> **Problem description**:
Reproduce exactly, from the data that follows, the line with "destruct (not_prime_divide n", the line with "specialize (H (Z.to_nat", and every line that lies between them.

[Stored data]
------------------------------------------------

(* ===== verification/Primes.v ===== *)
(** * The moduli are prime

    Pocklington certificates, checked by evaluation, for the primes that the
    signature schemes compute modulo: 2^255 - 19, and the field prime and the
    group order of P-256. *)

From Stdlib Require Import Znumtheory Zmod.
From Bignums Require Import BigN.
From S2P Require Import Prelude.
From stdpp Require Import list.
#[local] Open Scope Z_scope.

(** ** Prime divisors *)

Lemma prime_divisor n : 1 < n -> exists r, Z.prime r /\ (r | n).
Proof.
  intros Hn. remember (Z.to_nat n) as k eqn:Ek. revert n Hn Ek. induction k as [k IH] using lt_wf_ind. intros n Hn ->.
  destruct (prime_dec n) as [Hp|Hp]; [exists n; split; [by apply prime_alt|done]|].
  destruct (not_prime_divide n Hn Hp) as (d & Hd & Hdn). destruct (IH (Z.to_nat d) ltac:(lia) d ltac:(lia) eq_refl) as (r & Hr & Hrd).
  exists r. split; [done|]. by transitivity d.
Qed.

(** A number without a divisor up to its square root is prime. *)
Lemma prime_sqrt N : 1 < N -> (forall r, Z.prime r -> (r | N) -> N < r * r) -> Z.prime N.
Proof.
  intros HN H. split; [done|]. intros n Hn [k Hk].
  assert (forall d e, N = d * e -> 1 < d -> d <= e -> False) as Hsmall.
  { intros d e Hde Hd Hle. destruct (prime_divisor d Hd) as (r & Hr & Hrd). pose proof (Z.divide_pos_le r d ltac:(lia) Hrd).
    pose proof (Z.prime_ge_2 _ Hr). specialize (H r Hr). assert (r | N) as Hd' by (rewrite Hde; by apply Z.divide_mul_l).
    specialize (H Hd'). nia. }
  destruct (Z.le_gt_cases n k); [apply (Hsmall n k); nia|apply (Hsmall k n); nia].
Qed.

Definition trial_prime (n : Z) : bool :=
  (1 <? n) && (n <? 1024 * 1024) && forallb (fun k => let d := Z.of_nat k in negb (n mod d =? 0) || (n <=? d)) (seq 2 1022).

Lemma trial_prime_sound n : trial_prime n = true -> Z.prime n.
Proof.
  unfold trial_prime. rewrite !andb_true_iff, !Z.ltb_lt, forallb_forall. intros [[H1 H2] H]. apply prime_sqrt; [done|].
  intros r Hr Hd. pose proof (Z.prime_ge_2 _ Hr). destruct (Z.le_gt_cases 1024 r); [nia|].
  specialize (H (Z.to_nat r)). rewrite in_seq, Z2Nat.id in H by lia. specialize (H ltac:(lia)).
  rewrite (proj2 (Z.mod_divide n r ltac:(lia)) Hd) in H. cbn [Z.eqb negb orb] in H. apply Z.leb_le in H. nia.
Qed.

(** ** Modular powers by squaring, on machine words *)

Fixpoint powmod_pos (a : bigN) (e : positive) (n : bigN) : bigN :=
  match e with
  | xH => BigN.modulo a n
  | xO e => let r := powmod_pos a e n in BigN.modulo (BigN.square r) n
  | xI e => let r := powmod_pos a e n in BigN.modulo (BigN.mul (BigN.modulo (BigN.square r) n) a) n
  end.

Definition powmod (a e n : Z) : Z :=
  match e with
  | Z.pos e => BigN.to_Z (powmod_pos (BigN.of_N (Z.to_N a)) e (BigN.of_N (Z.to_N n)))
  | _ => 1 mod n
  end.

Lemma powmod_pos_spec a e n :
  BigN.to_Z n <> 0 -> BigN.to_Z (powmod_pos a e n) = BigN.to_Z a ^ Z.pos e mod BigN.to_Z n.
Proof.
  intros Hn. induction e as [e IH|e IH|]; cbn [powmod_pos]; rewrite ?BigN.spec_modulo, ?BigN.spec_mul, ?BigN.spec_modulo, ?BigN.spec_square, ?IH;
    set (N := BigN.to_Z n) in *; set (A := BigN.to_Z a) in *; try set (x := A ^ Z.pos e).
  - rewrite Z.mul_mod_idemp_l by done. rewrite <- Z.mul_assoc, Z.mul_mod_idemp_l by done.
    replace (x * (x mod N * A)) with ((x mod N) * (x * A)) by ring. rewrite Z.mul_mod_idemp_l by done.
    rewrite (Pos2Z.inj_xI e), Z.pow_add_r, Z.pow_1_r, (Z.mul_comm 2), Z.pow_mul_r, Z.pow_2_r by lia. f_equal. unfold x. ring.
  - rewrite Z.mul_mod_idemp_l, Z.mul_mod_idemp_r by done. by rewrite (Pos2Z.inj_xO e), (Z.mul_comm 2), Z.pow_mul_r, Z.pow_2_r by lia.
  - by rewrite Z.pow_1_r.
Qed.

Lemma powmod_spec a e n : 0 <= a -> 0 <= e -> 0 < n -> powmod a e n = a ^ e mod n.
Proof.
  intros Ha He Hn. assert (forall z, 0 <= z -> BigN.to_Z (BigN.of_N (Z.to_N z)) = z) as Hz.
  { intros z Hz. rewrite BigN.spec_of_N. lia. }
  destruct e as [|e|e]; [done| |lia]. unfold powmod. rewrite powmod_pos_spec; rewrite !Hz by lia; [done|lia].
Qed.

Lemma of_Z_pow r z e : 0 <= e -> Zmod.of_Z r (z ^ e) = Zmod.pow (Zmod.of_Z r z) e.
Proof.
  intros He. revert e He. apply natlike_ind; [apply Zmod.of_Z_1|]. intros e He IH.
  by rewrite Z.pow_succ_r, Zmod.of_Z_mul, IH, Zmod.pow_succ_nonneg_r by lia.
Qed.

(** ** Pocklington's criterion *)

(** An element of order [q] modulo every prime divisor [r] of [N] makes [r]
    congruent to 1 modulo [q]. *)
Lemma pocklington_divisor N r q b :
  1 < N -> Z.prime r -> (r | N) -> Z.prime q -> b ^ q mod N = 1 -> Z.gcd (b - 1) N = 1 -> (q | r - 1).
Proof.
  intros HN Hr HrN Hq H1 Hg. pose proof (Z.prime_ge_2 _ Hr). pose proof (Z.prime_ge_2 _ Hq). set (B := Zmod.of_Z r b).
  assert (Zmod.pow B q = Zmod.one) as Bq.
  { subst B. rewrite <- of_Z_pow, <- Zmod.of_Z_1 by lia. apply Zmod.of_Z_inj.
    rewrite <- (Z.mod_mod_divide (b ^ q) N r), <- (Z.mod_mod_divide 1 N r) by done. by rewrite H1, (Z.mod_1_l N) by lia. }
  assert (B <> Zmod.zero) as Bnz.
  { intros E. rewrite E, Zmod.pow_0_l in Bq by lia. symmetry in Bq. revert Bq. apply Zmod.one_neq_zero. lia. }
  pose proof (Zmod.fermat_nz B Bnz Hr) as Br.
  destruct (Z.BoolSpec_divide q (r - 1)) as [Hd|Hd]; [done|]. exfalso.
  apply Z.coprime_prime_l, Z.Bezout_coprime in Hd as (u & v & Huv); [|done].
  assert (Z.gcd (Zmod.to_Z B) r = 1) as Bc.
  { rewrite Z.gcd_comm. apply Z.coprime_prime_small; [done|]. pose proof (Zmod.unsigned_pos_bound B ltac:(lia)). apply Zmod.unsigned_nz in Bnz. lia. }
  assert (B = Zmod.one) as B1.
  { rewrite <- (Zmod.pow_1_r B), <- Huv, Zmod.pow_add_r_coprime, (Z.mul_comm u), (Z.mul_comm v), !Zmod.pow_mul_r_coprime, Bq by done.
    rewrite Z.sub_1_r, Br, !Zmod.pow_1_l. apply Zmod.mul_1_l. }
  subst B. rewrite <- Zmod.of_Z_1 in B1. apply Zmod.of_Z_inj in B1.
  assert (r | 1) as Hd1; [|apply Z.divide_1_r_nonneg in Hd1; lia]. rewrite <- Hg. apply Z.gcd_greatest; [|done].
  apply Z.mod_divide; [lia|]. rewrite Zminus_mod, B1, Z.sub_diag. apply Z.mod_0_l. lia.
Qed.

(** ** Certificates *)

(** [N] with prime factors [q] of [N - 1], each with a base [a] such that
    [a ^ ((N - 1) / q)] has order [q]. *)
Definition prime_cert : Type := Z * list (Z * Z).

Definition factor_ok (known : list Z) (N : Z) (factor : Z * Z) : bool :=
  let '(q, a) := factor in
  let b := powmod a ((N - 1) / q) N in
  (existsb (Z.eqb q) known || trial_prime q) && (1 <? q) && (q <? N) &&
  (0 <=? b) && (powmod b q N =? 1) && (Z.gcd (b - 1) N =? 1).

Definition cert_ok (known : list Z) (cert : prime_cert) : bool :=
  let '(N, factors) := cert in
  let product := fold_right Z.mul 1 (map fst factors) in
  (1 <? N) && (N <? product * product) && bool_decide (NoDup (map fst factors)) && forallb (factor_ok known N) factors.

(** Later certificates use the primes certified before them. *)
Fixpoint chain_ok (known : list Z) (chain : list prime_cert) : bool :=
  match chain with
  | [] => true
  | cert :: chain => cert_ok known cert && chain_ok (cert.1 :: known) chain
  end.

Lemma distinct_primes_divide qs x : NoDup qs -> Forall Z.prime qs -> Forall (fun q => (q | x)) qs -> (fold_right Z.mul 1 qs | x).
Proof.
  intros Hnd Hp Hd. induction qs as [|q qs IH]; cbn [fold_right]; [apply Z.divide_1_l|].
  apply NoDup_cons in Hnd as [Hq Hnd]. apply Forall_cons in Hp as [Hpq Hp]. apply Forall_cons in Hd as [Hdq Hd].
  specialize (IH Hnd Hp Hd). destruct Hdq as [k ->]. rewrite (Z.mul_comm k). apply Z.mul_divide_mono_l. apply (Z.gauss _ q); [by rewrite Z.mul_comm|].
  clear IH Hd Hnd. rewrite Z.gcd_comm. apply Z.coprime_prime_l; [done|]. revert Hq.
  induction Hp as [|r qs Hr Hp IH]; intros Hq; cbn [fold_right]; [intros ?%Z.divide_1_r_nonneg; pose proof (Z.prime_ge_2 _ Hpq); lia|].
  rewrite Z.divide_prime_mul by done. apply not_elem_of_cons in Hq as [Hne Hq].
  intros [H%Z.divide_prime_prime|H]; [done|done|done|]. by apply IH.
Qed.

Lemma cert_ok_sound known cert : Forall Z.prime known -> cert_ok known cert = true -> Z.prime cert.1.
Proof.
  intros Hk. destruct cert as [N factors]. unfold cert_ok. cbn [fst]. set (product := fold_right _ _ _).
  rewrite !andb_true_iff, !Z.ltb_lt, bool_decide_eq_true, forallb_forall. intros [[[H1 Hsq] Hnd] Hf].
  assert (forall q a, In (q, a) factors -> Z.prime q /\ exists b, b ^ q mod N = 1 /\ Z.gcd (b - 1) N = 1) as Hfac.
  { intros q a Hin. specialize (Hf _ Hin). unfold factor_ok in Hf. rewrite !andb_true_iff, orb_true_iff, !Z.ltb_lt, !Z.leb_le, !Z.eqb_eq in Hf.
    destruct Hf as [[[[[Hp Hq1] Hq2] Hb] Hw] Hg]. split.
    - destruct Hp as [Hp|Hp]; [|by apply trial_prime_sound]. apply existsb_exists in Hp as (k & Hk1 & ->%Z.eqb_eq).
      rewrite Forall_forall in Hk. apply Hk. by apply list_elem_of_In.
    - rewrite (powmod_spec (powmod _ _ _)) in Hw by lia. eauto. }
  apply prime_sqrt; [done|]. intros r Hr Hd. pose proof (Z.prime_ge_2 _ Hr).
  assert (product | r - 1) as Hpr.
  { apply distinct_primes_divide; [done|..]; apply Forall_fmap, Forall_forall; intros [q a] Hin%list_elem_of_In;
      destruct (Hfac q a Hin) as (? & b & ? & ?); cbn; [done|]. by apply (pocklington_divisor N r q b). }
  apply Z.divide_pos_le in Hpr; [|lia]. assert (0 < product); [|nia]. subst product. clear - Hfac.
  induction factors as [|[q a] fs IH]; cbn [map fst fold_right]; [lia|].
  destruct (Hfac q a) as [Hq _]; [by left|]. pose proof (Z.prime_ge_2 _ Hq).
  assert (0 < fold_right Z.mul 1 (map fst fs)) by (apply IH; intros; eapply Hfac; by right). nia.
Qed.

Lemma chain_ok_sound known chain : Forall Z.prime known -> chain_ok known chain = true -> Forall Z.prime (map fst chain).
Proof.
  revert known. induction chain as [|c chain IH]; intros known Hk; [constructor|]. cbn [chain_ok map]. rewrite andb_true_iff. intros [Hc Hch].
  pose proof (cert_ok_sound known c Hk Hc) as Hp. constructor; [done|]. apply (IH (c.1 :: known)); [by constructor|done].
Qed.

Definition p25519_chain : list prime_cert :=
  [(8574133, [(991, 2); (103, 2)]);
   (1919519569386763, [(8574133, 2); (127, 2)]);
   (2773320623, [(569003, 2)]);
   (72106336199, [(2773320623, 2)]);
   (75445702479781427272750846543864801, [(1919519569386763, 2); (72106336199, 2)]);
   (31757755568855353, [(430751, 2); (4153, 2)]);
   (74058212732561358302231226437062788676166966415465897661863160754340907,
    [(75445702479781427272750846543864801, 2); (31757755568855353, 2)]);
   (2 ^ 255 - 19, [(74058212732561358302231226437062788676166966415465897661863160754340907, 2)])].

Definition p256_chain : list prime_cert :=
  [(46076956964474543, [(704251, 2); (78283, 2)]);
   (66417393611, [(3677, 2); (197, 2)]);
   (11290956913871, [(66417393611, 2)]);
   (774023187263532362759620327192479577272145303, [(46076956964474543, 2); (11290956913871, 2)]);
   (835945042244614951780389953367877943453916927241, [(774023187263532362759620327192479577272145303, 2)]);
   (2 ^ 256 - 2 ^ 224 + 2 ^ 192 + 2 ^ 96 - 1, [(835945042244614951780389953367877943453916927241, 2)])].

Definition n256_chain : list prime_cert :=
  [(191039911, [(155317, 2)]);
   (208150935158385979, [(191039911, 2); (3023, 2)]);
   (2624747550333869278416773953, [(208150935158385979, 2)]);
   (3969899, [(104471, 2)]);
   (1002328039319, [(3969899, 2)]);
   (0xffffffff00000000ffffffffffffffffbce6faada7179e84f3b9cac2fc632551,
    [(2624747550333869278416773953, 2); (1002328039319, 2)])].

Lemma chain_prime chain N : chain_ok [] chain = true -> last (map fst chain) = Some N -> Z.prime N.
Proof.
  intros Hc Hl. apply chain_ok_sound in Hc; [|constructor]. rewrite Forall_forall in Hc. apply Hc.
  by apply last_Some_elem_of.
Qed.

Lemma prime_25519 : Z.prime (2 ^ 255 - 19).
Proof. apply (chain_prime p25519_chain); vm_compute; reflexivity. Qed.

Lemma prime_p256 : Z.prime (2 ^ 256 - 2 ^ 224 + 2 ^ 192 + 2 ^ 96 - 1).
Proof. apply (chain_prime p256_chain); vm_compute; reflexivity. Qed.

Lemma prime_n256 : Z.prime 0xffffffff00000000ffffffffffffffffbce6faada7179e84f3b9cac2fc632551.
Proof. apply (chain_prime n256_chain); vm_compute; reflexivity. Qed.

------------------------------------------------

> **Result of the task**:
  destruct (not_prime_divide n Hn Hp) as (d & Hd & Hdn). destruct (IH (Z.to_nat d) ltac:(lia) d ltac:(lia) eq_refl) as (r & Hr & Hrd).
  exists r. split; [done|]. by transitivity d.
Qed.

(** A number without a divisor up to its square root is prime. *)
Lemma prime_sqrt N : 1 < N -> (forall r, Z.prime r -> (r | N) -> N < r * r) -> Z.prime N.
Proof.
  intros HN H. split; [done|]. intros n Hn [k Hk].
  assert (forall d e, N = d * e -> 1 < d -> d <= e -> False) as Hsmall.
  { intros d e Hde Hd Hle. destruct (prime_divisor d Hd) as (r & Hr & Hrd). pose proof (Z.divide_pos_le r d ltac:(lia) Hrd).
    pose proof (Z.prime_ge_2 _ Hr). specialize (H r Hr). assert (r | N) as Hd' by (rewrite Hde; by apply Z.divide_mul_l).
    specialize (H Hd'). nia. }
  destruct (Z.le_gt_cases n k); [apply (Hsmall n k); nia|apply (Hsmall k n); nia].
Qed.

Definition trial_prime (n : Z) : bool :=
  (1 <? n) && (n <? 1024 * 1024) && forallb (fun k => let d := Z.of_nat k in negb (n mod d =? 0) || (n <=? d)) (seq 2 1022).

Lemma trial_prime_sound n : trial_prime n = true -> Z.prime n.
Proof.
  unfold trial_prime. rewrite !andb_true_iff, !Z.ltb_lt, forallb_forall. intros [[H1 H2] H]. apply prime_sqrt; [done|].
  intros r Hr Hd. pose proof (Z.prime_ge_2 _ Hr). destruct (Z.le_gt_cases 1024 r); [nia|].
  specialize (H (Z.to_nat r)). rewrite in_seq, Z2Nat.id in H by lia. specialize (H ltac:(lia)).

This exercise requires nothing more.